Kate has a particular passion for this area of work and has a growing practice within this jurisdiction.
She has a broad experience including health and welfare decisions, deprivations of liberty, including s.21(a) MCA reviews. Her deprivation of liberty practice is complimented by her parallel practice involving young people under the inherent jurisdiction within care proceedings from which she also brings considerable experience of representing local authorities.
She has acted regularly in cases concerning both the elderly and concerning vulnerable younger adults and with varying levels of family involvements and is known for sensitive and pragmatic client-handling skills.
She is regularly instructed by local authorities, the official solicitor, and clinical commissioning groups and appreciates the distinct service needs of each client group.

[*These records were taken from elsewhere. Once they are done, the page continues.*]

(* ===== verification/ServerTheorems.v ===== *)
(** * What the server guarantees

    The theorems on the API: integrity, access, secrets, validation, refusals,
    accounts, and the round trip of an export. *)
From S2P Require Import Prelude GoStrings GoTime GoSlices Core CoreSetters Config Secrets Pack Spool Db StoreCommon StoreJobs StoreRuns.
From S2P Require Import StoreConfig StoreAdmin StoreIntegrity RunState Drivers Runner Restore EngineRuns Scheduler RateLimiter Password Slug.
From S2P Require Import Remote ServerBase ServerConfig ServerHosts ServerJobs ServerRuns ServerAdmin ServerExport Triples Router JobFacts.
From S2P Require Import ExportFacts ServerFrames Disclosure Auth Daemon Accounts Sample.
Open Scope Z_scope.

Section server.
  Context {A : AEAD} {C : Codecs} {D : Digest} {Ar : Argon2} {Dr : Drivers} {K : Cron} {S : SSH} {T : Tar} {sprint_host : SprintHost}.
  Context (workDir baseURL : string) (getwd : result string) (specs : string -> list DriverSpec).

(** C1: the running server keeps its database consistent.  Whatever sequence of
    requests, tasks, schedules, watchers, deliveries, log chunks, cleanups and
    restarts runs from an empty database, and whatever the database, the
    drivers and the clock answer, rows stay under their primary keys, unique
    columns stay unique, references point to rows, log chunks are numbered and
    the settings are normalised. *)
Theorem running_consistent w : reachable workDir baseURL getwd specs w -> consistent (w_db w).
Proof. apply reachable_consistent. Qed.

(** C9: an administrator remains.  No activity of the server, whoever asks for
    it, leaves an installation that has an administrator without one: demoting
    or deleting the last is refused. *)
Theorem administrator_remains a env w :
  administered (w_db w) -> administered (w_db (act workDir baseURL getwd specs a env w).2).
Proof. intros H. by apply act_staffed. Qed.

(** ** Access *)

Lemma guarded_scope scope q env w p cleared :
  (guarded (RequireScope scope) q env w).1 = Next p cleared -> ∃ pr, p = Some pr ∧ HasScope (Some pr) scope = true.
Proof.
  unfold guarded. rewrite bind_eq. cbn [fst mret M_ret]. destruct (Resolve q env w).1 as [|q' c']; [done|].
  destruct (CSRF q q') as [x|] eqn:EC; [by destruct (CSRF_refuses _ _ _ EC) as (? & ? & ? & ->)|].
  destruct (RequireScope scope q') as [x|] eqn:Eg; [by destruct (RequireScope_refuses _ _ _ Eg) as (? & ? & ? & ->)|].
  intros [= <- <-]. unfold RequireScope in Eg. destruct q' as [pr|]; [|done]. exists pr. split; [done|].
  by destruct (HasScope (Some pr) scope).
Qed.

Lemma serve_keeps_configuration e r limiter :
  (route e).2 ≠ Scoped ScopeAdmin -> keepsDB configuration (serve workDir specs e r limiter).
Proof.
  intros He. unfold serve. apply keepsDB_bind; [apply outside_configuration, outside_guarded|].
  intros [status code msg|p cleared]; [apply keepsDB_ret|]. apply keepsDB_bind; [|intros; apply keepsDB_ret].
  destruct e; first [apply conf_handleLogin | apply keepsDB_bind; [by apply conf_handle|intros; apply keepsDB_ret]].
Qed.

(** C7: only administrators change the configuration.  If a request changes
    anything of the sources, hosts, destinations, channels, jobs or settings,
    then the middleware let it through for the scope admin: the request carries
    an unexpired token or session whose principal has that scope. *)
Theorem configuration_guarded e r limiter env w :
  configuration (w_db (serve workDir specs e r limiter env w).2) ≠ configuration (w_db w) ->
  ∃ pr cleared, (guarded (RequireScope ScopeAdmin) (authRequest e r) env w).1 = Next (Some pr) cleared
    ∧ HasScope (Some pr) ScopeAdmin = true.
Proof.
  intros H. destruct (decide ((route e).2 = Scoped ScopeAdmin)) as [Hr|Hr];
    [|by destruct H; apply (serve_keeps_configuration e r limiter Hr env w)].
  unfold serve in H. rewrite Hr, bind_eq in H.
  change (groupGuard (Scoped ScopeAdmin)) with (RequireScope ScopeAdmin) in H. revert H.
  destruct (guarded (RequireScope ScopeAdmin) (authRequest e r) env w) as [[status code msg|p cleared] w1] eqn:G; intros H.
  - destruct H. pose proof (outside_configuration _ (outside_guarded (RequireScope ScopeAdmin) (authRequest e r)) env w) as E.
    rewrite G in E. exact E.
  - destruct (guarded_scope ScopeAdmin (authRequest e r) env w p cleared) as (pr & -> & Hs); [by rewrite G|].
    by exists pr, cleared.
Qed.


(** ** Validation *)

(** C8: a job that passes validation is well formed.  Over a consistent
    database, a job the validation accepts, new or over a well-formed one, has a
    name, a slug of the pattern that no other job has, a source, one or more
    distinct destinations and channels that all exist, a schedule and a time
    zone that parse, a known compression and a level in range, either no
    encryption and no passphrase or age and an encrypted one, no negative
    retention, known events and limits in range; it keeps the identifier. *)
Theorem validateJob_wellFormed req existing env w j :
  consistent (w_db w) -> (∀ e, existing = Some e -> wellFormed (w_db w) e) ->
  (validateJob req existing env w).1 = Good j ->
  wellFormed (w_db w) j ∧ job_ID j = match existing with Some e => job_ID e | None => "" end.
Proof. intros Hc He Hj. by destruct (validateJob_reads_wf (w_db w) req existing Hc He env w eq_refl) as [_ H]; apply H. Qed.

(** the search for a slug ends with one.  With fewer jobs than candidates,
    the base, its numbers from 2 on or "job" where the base is empty, the search
    returns a slug that matches the pattern and that no other job has. *)
Theorem uniqueSlug_ends value except env w :
  dbAnswers env -> Z.of_nat (size (db_jobs (w_db w))) < 998 ->
  ∃ slug, (uniqueSlug (slugify value) except JobRepo_SlugExists env w).1 = Ok (Some slug)
    ∧ validSlug slug = true ∧ slugFree (w_db w) except slug.
Proof.
  intros He Hn. destruct (uniqueSlug_finds (slugify value) except env w He Hn) as [slug E]. exists slug. split; [done|].
  destruct (uniqueSlug_spec (slugify value) except (w_db w) (slugify_valid value) env w eq_refl) as [_ H].
  destruct (H slug E). by split.
Qed.

(** C10: refusals and dry runs leave no trace.  A handler that answers 400 wrote
    nothing, for every endpoint but the import, which keeps what it wrote before
    the entry it refuses; and an import as a dry run writes nothing, whatever it
    answers. *)
Theorem refused_unchanged e r env w :
  (resp_Status (handle workDir specs e r env w).1 = 400 ∧ (∀ b, e ≠ PostImport b))
  ∨ (queryBool r "dryRun" = true ∧ ∃ b, e = PostImport b) ->
  w_db (handle workDir specs e r env w).2 = w_db w.
Proof.
  intros [[H He]|[H [b ->]]]; [by apply (handle_rejects workDir specs e r He)|]. cbn [handle].
  exact (handleImport_dry_reads r b H env w).
Qed.

(** ** Round trips *)


(** ** Passwords *)

(** The principal is the account itself. *)
Definition isSelf (p : Principal) (id : string) : bool :=
  match p_User p with Some u => String.eqb (user_ID u) id | None => false end.

Lemma audit_keeps {P} (g : DB -> P) r p action kind id name details :
  (∀ db a, g (set_db_audit a db) = g db) -> keepsDB g (audit r p action kind id name details).
Proof.
  intros Hg. unfold audit, AuditRepo_Record.
  repeat first [apply keepsDB_exec; intros db a db' H; cbn beta in H; case_match; simplify_eq/=; by rewrite Hg | dbframe_step].
Qed.

Lemma checkCurrent_passes rec current : checkCurrent rec current = None -> VerifyPassword (rec_PasswordHash rec) current = Ok true.
Proof. unfold checkCurrent. destruct (VerifyPassword _ _) as [[]|err]; [done|done|]. by destruct (errorsIs err ErrInvalidHash). Qed.

(** What is left after the old sessions are deleted. *)
Lemma deleteWhere_none {X} (p : X -> bool) (t : gmap string X) i x : (deleteWhere p t).2 !! i = Some x -> p x = false.
Proof. unfold deleteWhere. cbn. intros H. by apply map_lookup_filter_Some in H as [_ H]. Qed.

Lemma UserRepo_Get_answers id env w :
  dbAnswers env ->
  UserRepo_Get id env w = (match db_users (w_db w) !! id with Some u => Ok u | None => Fail (notFound ("user " +:+ id)) end, tick w).
Proof. intros He. unfold UserRepo_Get. by rewrite bind_eq, query_ok. Qed.

Lemma SetPassword_answers rand id password hash rec env w :
  dbAnswers env -> HashPassword rand password = Ok hash -> db_users (w_db w) !! id = Some rec ->
  ∃ w', SetPassword rand id password env w = (Ok tt, w')
        ∧ w_db w' = set_db_users (<[id := mkUserRecord (rec_User rec) hash]> (db_users (w_db w))) (w_db w).
Proof.
  intros He Hh Hr. unfold SetPassword. rewrite Hh. unfold UserRepo_SetPassword, execAffected.
  rewrite bind_eq, execWrite_ok by done. unfold updateId. rewrite Hr. by eexists.
Qed.

Lemma DeleteForUser_answers id env w :
  dbAnswers env ->
  ∃ w', DeleteForUser id env w = (Ok tt, w')
        ∧ w_db w' = set_db_sessions (deleteWhere (λ s, String.eqb (sess_UserID s) id) (db_sessions (w_db w))).2 (w_db w).
Proof. intros He. unfold DeleteForUser. rewrite bind_eq, execWrite_ok by done. by eexists. Qed.

End server.

(** ** Witnesses

    The theorems on concrete inputs: a database with an administrator, a viewer's
    token, a source, a destination and a job. *)
#[local] Instance sampleCron : Cron := periodicCron Hour.
#[local] Instance sampleSSH : SSH :=
  {| ParsePrivateKey s := KeyInvalid (newError "no key"); ParsePrivateKeyWithPassphrase s p := KeyInvalid (newError "no key") |}.
#[local] Instance sampleTar : Tar := λ _, mkArchive [] None 0.
#[local] Instance sampleSprint : SprintHost := λ _, "".

Definition keptJob : Job :=
  set_job_DestinationIDs ["d1"] (set_job_EncryptionPassphrase (Prefix +:+ "AAAA") sampleJob).

Definition adminRecord : UserRecord := mkUserRecord (mkUser "u1" "ann@example.org" "Ann" RoleAdmin sampleTime None) "".

Definition adminToken : APIToken * string :=
  (mkToken "t1" "ci" "bvt_" [ScopeAdmin] [] sampleTime "u1" None None, hashSecret "bvt_secret").

Definition smallDB (u : UserRecord) : DB :=
  set_db_users {[ "u1" := u ]}
    (set_db_tokens {[ "t1" := adminToken ]}
      (set_db_sources {[ "s1" := sampleSource ]}
        (set_db_destinations {[ "d1" := sampleDestination "d1" "disk" ]}
          (set_db_jobs {[ "j1" := keptJob ]} emptyDB)))).

Definition smallWorld : World := set_w_db (smallDB adminRecord) sampleWorld.

(** A request with the token of the administrator. *)
Definition tokenRequestOf (query : string -> string) : HTTPRequest :=
  mkHTTP "Bearer bvt_secret" "" None "::1" "curl" query.

Lemma table_singleton {X} (key col : X -> string) i a : key a = i -> table key col {[ i := a ]}.
Proof.
  intros H. split; [by apply map_Forall_singleton|]. intros j k b c Hj Hk _.
  apply lookup_singleton_Some in Hj as [<- _]. by apply lookup_singleton_Some in Hk as [<- _].
Qed.

Lemma smallDB_consistent u : user_ID (rec_User u) = "u1" -> consistent (smallDB u).
Proof.
  intros Hu. assert (Hk : ∀ X (key : X -> string), keyed key ∅) by (intros; apply map_Forall_empty).
  assert (Ht : ∀ X (key col : X -> string), table key col ∅) by (intros; split; [apply Hk|by intros i j a b]).
  split; cbn; try apply Hk; try apply Ht; try (by apply table_singleton); try (by intros i [? ?]); try done.
  intros i j Hj. apply lookup_singleton_Some in Hj as [<- <-]. by exists sampleSource.
Qed.

Lemma keptJob_wellFormed u : wellFormed (smallDB u) keptJob.
Proof.
  split; cbn; try done.
  - intros i j Hj _. change (db_jobs (smallDB u)) with ({[ "j1" := keptJob ]} : gmap string Job) in Hj.
    by apply lookup_singleton_Some in Hj as [<- <-].
  - split_and!; [done|by apply NoDup_singleton|]. apply Forall_singleton. by eexists.
  - right. vm_compute. by eexists.
  - right. vm_compute. by eexists.
  - set_solver.
  - right. by split.
Qed.

Lemma running_consistent_witness :
  let run a w := (act "/work" "" (Ok "/") (λ _, []) a sampleEnv w).2 in
  let w := run (ARequest GetSetupStatus (tokenRequestOf (λ _, "")) (NewRateLimiter 5 Minute))
             (run (ABootstrap "ann@example.org" "correct horse battery") (set_w_db emptyDB sampleWorld)) in
  size (db_users (w_db w)) = 1%nat ∧ consistent (w_db w).
Proof.
  intros run w. split; [vm_compute; reflexivity|]. apply (running_consistent "/work" "" (Ok "/") (λ _, [])).
  do 2 apply reach_act. by apply reach_start.
Defined.

Lemma administrator_remains_witness :
  let a := ARequest (DeleteUser "u1") (tokenRequestOf (λ _, "")) (NewRateLimiter 5 Minute) in
  resp_Status (serve "/work" (λ _, []) (DeleteUser "u1") (tokenRequestOf (λ _, "")) (NewRateLimiter 5 Minute) sampleEnv smallWorld).1.1 = 409
  ∧ administered (w_db (act "/work" "" (Ok "/") (λ _, []) a sampleEnv smallWorld).2).
Proof.
  intros a. split; [vm_compute; reflexivity|]. apply (administrator_remains "/work" "" (Ok "/") (λ _, [])).
  split; [apply map_Forall_singleton; reflexivity|]. exists "u1", adminRecord. split; reflexivity.
Defined.

Lemma configuration_guarded_witness :
  let e := PostDisableJob "j1" in
  ∃ pr cleared, (guarded (RequireScope ScopeAdmin) (authRequest e (tokenRequestOf (λ _, ""))) sampleEnv smallWorld).1 = Next (Some pr) cleared
    ∧ HasScope (Some pr) ScopeAdmin = true.
Proof.
  intros e. apply (configuration_guarded "/work" (λ _, []) e (tokenRequestOf (λ _, "")) (NewRateLimiter 5 Minute)).
  intros H. apply (f_equal (λ c, job_Enabled <$> (c.1.2 !! "j1"))) in H. vm_compute in H. discriminate H.
Defined.


Lemma validateJob_wellFormed_witness :
  let req := mkJobRequest "" "Docs" "" "s1" ["d1"; "d1"] "0 3 * * *" "UTC" None "gzip" 6 "age" "pw" noRetention [] [EventRunFailed]
               0 0 0 "" "" false 0 [] in
  ∃ j, (validateJob req None sampleEnv smallWorld).1 = Good j ∧ job_DestinationIDs j = ["d1"] ∧ wellFormed (w_db smallWorld) j.
Proof.
  intros req. destruct (validateJob req None sampleEnv smallWorld).1 as [j|e] eqn:E; [|vm_compute in E; discriminate E].
  exists j. split; [done|]. split; [vm_compute in E; by injection E as <-|].
  by apply (validateJob_wellFormed req None sampleEnv smallWorld j (smallDB_consistent adminRecord eq_refl)).
Defined.

Lemma uniqueSlug_ends_witness :
  (uniqueSlug (slugify " Home!") "" JobRepo_SlugExists sampleEnv smallWorld).1 = Ok (Some "home-2")
  ∧ ∃ slug, (uniqueSlug (slugify " Home!") "" JobRepo_SlugExists sampleEnv smallWorld).1 = Ok (Some slug)
    ∧ validSlug slug = true ∧ slugFree (w_db smallWorld) "" slug.
Proof. split; [vm_compute; reflexivity|]. apply uniqueSlug_ends; [by intros k|vm_compute; reflexivity]. Defined.

Lemma refused_unchanged_witness :
  let r := inbound None (tokenRequestOf (λ _, "")) in
  w_db (handle "/work" (λ _, []) (PostSources None) r sampleEnv smallWorld).2 = smallDB adminRecord.
Proof. intros r. apply (refused_unchanged "/work" (λ _, [])). left. split; [vm_compute; reflexivity|done]. Defined.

Kate has a good understanding of complimentary fields. She has a busy family law (children) practice and has considerable prior experience of social housing, special educational needs litigation, and human rights claims which often play into her court of protection practice.

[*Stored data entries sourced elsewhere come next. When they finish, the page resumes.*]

Lemma cursor_after l n : numbered l -> (n <= length l)%nat -> foldl (λ _ c, chunk_Seq c) (Z.of_nat n) (drop n l) = Z.of_nat (length l).
Proof.
  intros Hl Hn. destruct l as [|c l _] using rev_ind; [destruct n; [done|cbn in Hn; lia]|]. rewrite length_app in *. cbn [length] in *.
  destruct (decide (n = length l + 1)%nat) as [->|Hne].
  - rewrite drop_ge by (rewrite length_app; cbn; lia). done.
  - rewrite drop_app_le by lia. rewrite foldl_app. cbn [foldl]. rewrite (Hl (length l) c) by by apply list_lookup_middle. lia.
Qed.

(** ** A log that is written while it is followed *)

Definition chunksOf (history : nat -> DB) (id : string) (k : nat) : list LogChunk := default [] (db_run_logs (history k) !! id).

(** The log of the run only grows, by whole lines, and has all its lines when the
    run is recorded as finished; the run stays. *)
Record written (history : nat -> DB) (id : string) : Prop := {
  wr_numbered k : numbered (chunksOf history id k);
  wr_grows j k : (j <= k)%nat -> chunksOf history id j `prefix_of` chunksOf history id k;
  wr_whole k : Forall wholeLines (chunksOf history id k);
  wr_ends j k run : (j <= k)%nat -> db_runs (history j) !! id = Some run -> Terminal (run_Status run) = true ->
    chunksOf history id k = chunksOf history id j
}.

Section following.
  Context (history : nat -> DB) (id : string) (Hw : written history id) (env : Env).

Let L := chunksOf history id.
Let lines (l : list LogChunk) : list string := l ≫= (λ c, textLines (chunk_Text c)).

(** The run has finished by the moment [k], with the status of the event. *)
Definition finishedBy (k : nat) (p : string) : Prop :=
  ∃ j run, (j <= k)%nat ∧ db_runs (history j) !! id = Some run ∧ Terminal (run_Status run) = true ∧ p = RunStatus_text (run_Status run).

Lemma emit_spec n w r w' :
  (n <= length (L (w_tick w)))%nat -> emit history id (Z.of_nat n) env w = (r, w') ->
  w_tick w' = S (w_tick w)
  ∧ match r with Fail _ => True | Ok (seq, frames) => seq = Z.of_nat (length (L (w_tick w))) ∧ frames = drop n (L (w_tick w)) ≫= lineFrames end.
Proof.
  intros Hn. unfold emit, LogChunks. rewrite !bind_eq. unfold others, query. cbn [fst snd w_tick set_w_db w_db].
  destruct (env_db env (w_tick w)); cbn [fst snd mret M_ret]; [by intros [= <- <-]|].
  rewrite logChunksAfter_numbered by apply (wr_numbered _ _ Hw). change (default [] (db_run_logs (history (w_tick w)) !! id)) with (L (w_tick w)).
  rewrite filter_after, cursor_after by (done || apply (wr_numbered _ _ Hw)). by intros [= <- <-].
Qed.

Lemma done_not_lines l p : FEvent "done" p ∉ (l ≫= lineFrames).
Proof.
  intros H. apply list_elem_of_bind in H as (c & H & _). unfold lineFrames in H. by apply list_elem_of_fmap in H as (x & H & _).
Qed.

Lemma drop_grown (l k : list LogChunk) n : l `prefix_of` k -> (n <= length l)%nat -> drop n k = drop n l ++ drop (length l) k.
Proof. intros [m ->] Hn. by rewrite drop_app_le, drop_app_length by done. Qed.

Lemma get_spec w r w' : (others history;; RunRepo_Get id) env w = (r, w') ->
  w_tick w' = S (w_tick w) ∧ ∀ run, r = Ok run -> db_runs (history (w_tick w)) !! id = Some run.
Proof.
  unfold RunRepo_Get. rewrite !bind_eq. unfold others, query. cbn [fst snd w_tick set_w_db w_db].
  destruct (env_db env (w_tick w)); cbn [fst snd mret M_ret]; [by intros [= <- <-]|]. intros [= <- <-]. split; [done|]. intros run. by case_match; intros [= <-].
Qed.

(** What follows a cursor: the lines of a part of the log, of all of it when the
    end is announced. *)
Definition follows (t n : nat) (frames : list Frame) : Prop :=
  ∃ k l, (t <= k)%nat ∧ l `prefix_of` L k ∧ (n <= length l)%nat ∧ payloads frames = lines (drop n l)
    ∧ ∀ p, FEvent "done" p ∈ frames -> last frames = Some (FEvent "done" p) ∧ finishedBy k p ∧ l = L k.

Lemma follows_nothing t n : (n <= length (L t))%nat -> follows t n [].
Proof.
  intros Hn. exists t, (take n (L t)). rewrite length_take, drop_ge by (rewrite length_take; lia).
  split_and!; [done|by exists (drop n (L t)); rewrite take_drop|lia|done|by intros p H%elem_of_nil].
Qed.

(** The chunks read at a moment, and what follows them. *)
Lemma follows_more t t' n frames : (t <= t')%nat -> (n <= length (L t))%nat -> follows t' (length (L t)) frames ->
  follows t n ((drop n (L t) ≫= lineFrames) ++ frames).
Proof.
  intros Ht Hn (k & l & K1 & K2 & K3 & K4 & K5). exists k, l.
  assert (P : L t `prefix_of` l).
  { destruct (prefix_weak_total (L t) l (L k)) as [P|P]; [apply (wr_grows _ _ Hw); lia|done|done|].
    by rewrite (prefix_length_eq _ _ P K3). }
  split_and!; [lia|done|lia| |].
  - rewrite payloads_app, payloads_chunks, K4, (drop_grown (L t) l n) by done. unfold lines. by rewrite bind_app.
  - intros p H. apply elem_of_app in H as [H|H]; [by apply done_not_lines in H|]. destruct (K5 p H) as (K6 & K7). split; [|done].
    by rewrite last_app, K6.
Qed.

(** The end: the log was read after the run had finished. *)
Lemma follows_end t j run : (j <= t)%nat -> db_runs (history j) !! id = Some run -> Terminal (run_Status run) = true ->
  follows t (length (L t)) [doneFrame (run_Status run)].
Proof.
  intros Ht Hr Hd. exists t, (L t). split_and!; [done|done|done|by rewrite drop_ge|].
  intros p H%list_elem_of_singleton. injection H as ->. split_and!; [done| |done]. exists j, run. by split_and!.
Qed.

Her sensitivity, her compassion and her solution-oriented approach underpin her drive to provide high levels of service and engagement with the client and the issues at hand.
She brings a maturity, breadth and groundedness to her cases borne out of a varied and rich legal career to date which has included post-graduate level legal training, and some time within the Government Legal Department prison service litigation team.
She is a keen facilitator of the Chambers wellbeing offer and regularly runs work-related events as well as providing soft-skills training in topical areas.